Lemma acc_named b `{CoreBtf b} a nm :
  acc_ok b a -> acc_name a = Some nm -> exists t m, btf__type_by_id b (acc_type_id a) = Some t /\ btf_member t (acc_idx a) = Some m /\
    name_str b (member_name_off m) = Some (Some nm) /\ pos_str nm /\ acc_field b a = Some (member_type m) /\ is_Some (btf__type_by_id b (member_type m)).
Proof.
  unfold acc_ok. intros Ha Hn. rewrite Hn in Ha. destruct Ha as (t & m & Ht & Hc & Hi & Hm & Hnm & Hp & _). exists t, m.
  destruct (core_member b _ t _ Ht Hc Hi) as (m' & s & Hm' & Hty & _). assert (m' = m) as -> by congruence.
  unfold acc_field. rewrite Ht. cbn [mbind option_bind]. by rewrite Hm.
Qed.

Section Member.
Context (lb tb : btf) `{CoreBtf lb} `{CoreBtf tb} `{UniqueMembers tb}.

Definition same_access (la ta : bpf_core_accessor) : Prop :=
  match acc_name la, acc_name ta with
  | Some ln, Some tn => ln = tn /\ exists l t, acc_field lb la = Some l /\ acc_field tb ta = Some t /\ field_compatible lb tb l t
  | None, None => acc_idx la = acc_idx ta
  | _, _ => False
  end.

Section Loop.
Context (lname : list Z) (lmt : Z).
Hypothesis (Hlname : pos_str lname) (Hlmt : is_Some (btf__type_by_id lb lmt)).

(** [s'] is [s] with the path to the field and its accessor. *)
Definition pushed (id : Z) (s : bpf_core_spec) (path : list Z) (mt : Z) (s' : bpf_core_spec) : Prop :=
  raw_spec s' = raw_spec s ++ path /\
  (exists a, spec_accs s' = spec_accs s ++ [a] /\ acc_name a = Some lname /\ acc_ok tb a /\ acc_field tb a = Some mt) /\
  0 <= spec_bit_offset s' < 2 ^ 32 /\
  forall rest, path_loop tb (path ++ rest) id s = path_loop tb rest mt s'.

(** The field of that name is not compatible. *)
Definition incompatible (id : Z) : Prop := exists p mt, member_path tb id p lname mt /\ ~ field_compatible lb tb lmt mt.

Definition match_post (id : Z) (s : bpf_core_spec) (r : Z * bpf_core_spec * Z) : Prop :=
  let '(found, s', next) := r in
  zlen (raw_spec s) <= zlen (raw_spec s') <= BPF_CORE_SPEC_MAX_LEN /\
  ((found = 1 /\ exists p, member_path tb id p lname next /\ field_compatible lb tb lmt next /\ pushed id s p next s') \/
   (found = 0 /\ s' = s /\ forall p mt, ~ member_path tb id p lname mt) \/
   ((found = 0 \/ found = - E2BIG) /\ incompatible id) \/
   (found = - E2BIG /\ forall d, nested tb d id -> BPF_CORE_SPEC_MAX_LEN < zlen (raw_spec s) + Z.of_nat d)).

Definition rec_found (rec : Z -> bpf_core_spec -> option (Z * bpf_core_spec * Z)) (fuel : Z) : Prop :=
  forall mt s, is_Some (btf__type_by_id tb mt) -> 0 <= spec_bit_offset s < 2 ^ 32 ->
  zlen (raw_spec s) <= BPF_CORE_SPEC_MAX_LEN -> BPF_CORE_SPEC_MAX_LEN < fuel + zlen (raw_spec s) ->
  exists r, rec mt s = Some r /\ match_post mt s r.

Lemma pop_push s i bits : 0 <= spec_bit_offset s < 2 ^ 32 -> pop_raw (push_raw s i bits) bits = s.
Proof.
  intros Hb. destruct s as [accs root kind raw off]. unfold pop_raw, push_raw. cbn in *. rewrite removelast_last. f_equal.
  unfold uwrap in *. rewrite Zminus_mod_idemp_l. replace (off + bits - bits) with off by lia. by rewrite Z.mod_small.
Qed.

Lemma removelast_zlen (l : list Z) : zlen (removelast l) = Z.max 0 (zlen l - 1).
Proof.
  destruct (decide (l = [])) as [->|Hne]; [done |]. destruct (exists_last Hne) as (l' & x & ->).
  rewrite removelast_last, zlen_snoc. pose proof (zlen_nonneg l'). lia.
Qed.

(** Where the loop is: nothing of that name so far and the spec as it was, or an
    incompatible field of that name. *)
Definition searched (id i : Z) (s0 s : bpf_core_spec) : Prop :=
  (s = s0 /\ forall j p mt, j < i -> ~ member_path tb id (j :: p) lname mt) \/
  exists j p mt, j < i /\ member_path tb id (j :: p) lname mt /\ ~ field_compatible lb tb lmt mt.

Lemma searched_clean id i s0 s p mt : searched id i s0 s -> member_path tb id (i :: p) lname mt -> s = s0.
Proof.
  intros [[-> _] | (j & p2 & mt2 & Hj & Hp2 & _)] Hp; [done |].
  pose proof (unique_path _ _ _ _ _ _ Hp Hp2) as [= ->]. lia.
Qed.

Lemma member_path_inv id id' i m nm p name mt :
  member_at tb id id' i m -> name_str tb (member_name_off m) = Some (Some nm) -> member_path tb id (i :: p) name mt ->
  (nm = name /\ nm <> [] /\ p = [] /\ mt = member_type m) \/ (nm = [] /\ member_path tb (member_type m) p name mt).
Proof.
  intros (t & Hs & _ & _ & Hm) Hnm Hp. inversion Hp as [id1 id2 i1 m1 c name1 (t1 & Hs1 & _ & _ & Hm1) Hn1 | id1 id2 i1 m1 p1 name1 mt1 (t1 & Hs1 & _ & _ & Hm1) Hn1 Hp1]; subst;
    rewrite Hs in Hs1; injection Hs1 as <- <-; rewrite Hm in Hm1; injection Hm1 as <-; rewrite Hnm in Hn1; injection Hn1 as ->; [by left | by right].
Qed.

(** The next member, when this one is not the field. *)
Lemma searched_next id id' i m nm s0 s :
  member_at tb id id' i m -> name_str tb (member_name_off m) = Some (Some nm) ->
  (forall p mt, ~ member_path tb id (i :: p) lname mt) -> searched id i s0 s -> searched id (i + 1) s0 s.
Proof.
  intros Hm Hnm Hno [[-> Hc] | (j & p & mt & Hj & Hp)]; [left | right; exists j, p, mt; split; [lia | done]].
  split; [done |]. intros j p mt Hj Hp. destruct (decide (j = i)) as [->|]; [by apply (Hno p mt) | apply (Hc j p mt); [lia | done]].
Qed.

(** Pushing a member of a struct is a step of [path_loop]. *)
Lemma path_loop_member id id' i m nm s bits rest :
  member_at tb id id' i m -> name_str tb (member_name_off m) = Some (Some nm) ->
  (t ← snd <$> skip_mods_and_typedefs tb id; btf_member_bit_offset t i) = Some bits ->
  path_loop tb (i :: rest) id s =
  path_loop tb rest (member_type m) (match nm with [] => push_raw s i bits | _ => push_acc (push_raw s i bits) (Accessor id' i (Some nm)) end).
Proof.
  intros Hat Hnm Hbits. pose proof (anon_offset id id' i m nm Hat Hnm) as Hz. destruct Hat as (t & Hs & Hc & Hi & Hm).
  cbn [path_loop]. rewrite Hs in *. cbn in Hbits. cbn [mbind option_bind]. rewrite Hc, Hbits, Hm. replace (btf_vlen t <=? i) with false by lia.
  cbn [mbind option_bind]. destruct nm as [|c nm].
  - by rewrite (proj2 Hz eq_refl).
  - assert (Hne : member_name_off m <> 0) by (intros E; by apply Hz in E). replace (member_name_off m =? 0) with false by lia.
    rewrite Hnm. done.
Qed.

Lemma pushed_here id id' i m s bits :
  member_at tb id id' i m -> name_str tb (member_name_off m) = Some (Some lname) -> lname <> [] ->
  (t ← snd <$> skip_mods_and_typedefs tb id; btf_member_bit_offset t i) = Some bits ->
  pushed id s [i] (member_type m) (push_acc (push_raw s i bits) (Accessor id' i (Some lname))).
Proof.
  intros Hat Hnm Hne Hbits. split; [done |]. split.
  - eexists. split; [reflexivity |]. split; [done |]. destruct Hat as (t & Hs & Hc & Hi & Hm).
    destruct (skip_valid tb _ _ _ Hs) as [Ht _]. split.
    + exists t, m. cbn [acc_type_id acc_idx]. done.
    + unfold acc_field. cbn [acc_type_id acc_idx]. rewrite Ht. cbn [mbind option_bind]. by rewrite Hm.
  - split; [apply u32_range |]. intros rest. cbn [app]. rewrite (path_loop_member id id' i m lname s bits rest) by done. by destruct lname.
Qed.

Lemma pushed_embedded id id' i m s bits p mt s' :
  member_at tb id id' i m -> name_str tb (member_name_off m) = Some (Some []) ->
  (t ← snd <$> skip_mods_and_typedefs tb id; btf_member_bit_offset t i) = Some bits ->
  pushed (member_type m) (push_raw s i bits) p mt s' -> pushed id s (i :: p) mt s'.
Proof.
  intros Hat Hnm Hbits (Hraw & Hacc & Hbit & Hloop). split; [|split; [|split]].
  - rewrite Hraw. cbn [raw_spec push_raw]. by rewrite <- app_assoc.
  - exact Hacc.
  - exact Hbit.
  - intros rest. cbn [app]. rewrite (path_loop_member id id' i m [] s bits (p ++ rest)) by done. apply Hloop.
Qed.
————————
Give back exactly the lines from the beginning of the records through the line containing "unfold acc_ok. intros", and only those.

Lemma acc_named b `{CoreBtf b} a nm :
  acc_ok b a -> acc_name a = Some nm -> exists t m, btf__type_by_id b (acc_type_id a) = Some t /\ btf_member t (acc_idx a) = Some m /\
    name_str b (member_name_off m) = Some (Some nm) /\ pos_str nm /\ acc_field b a = Some (member_type m) /\ is_Some (btf__type_by_id b (member_type m)).
Proof.
  unfold acc_ok. intros Ha Hn. rewrite Hn in Ha. destruct Ha as (t & m & Ht & Hc & Hi & Hm & Hnm & Hp & _). exists t, m.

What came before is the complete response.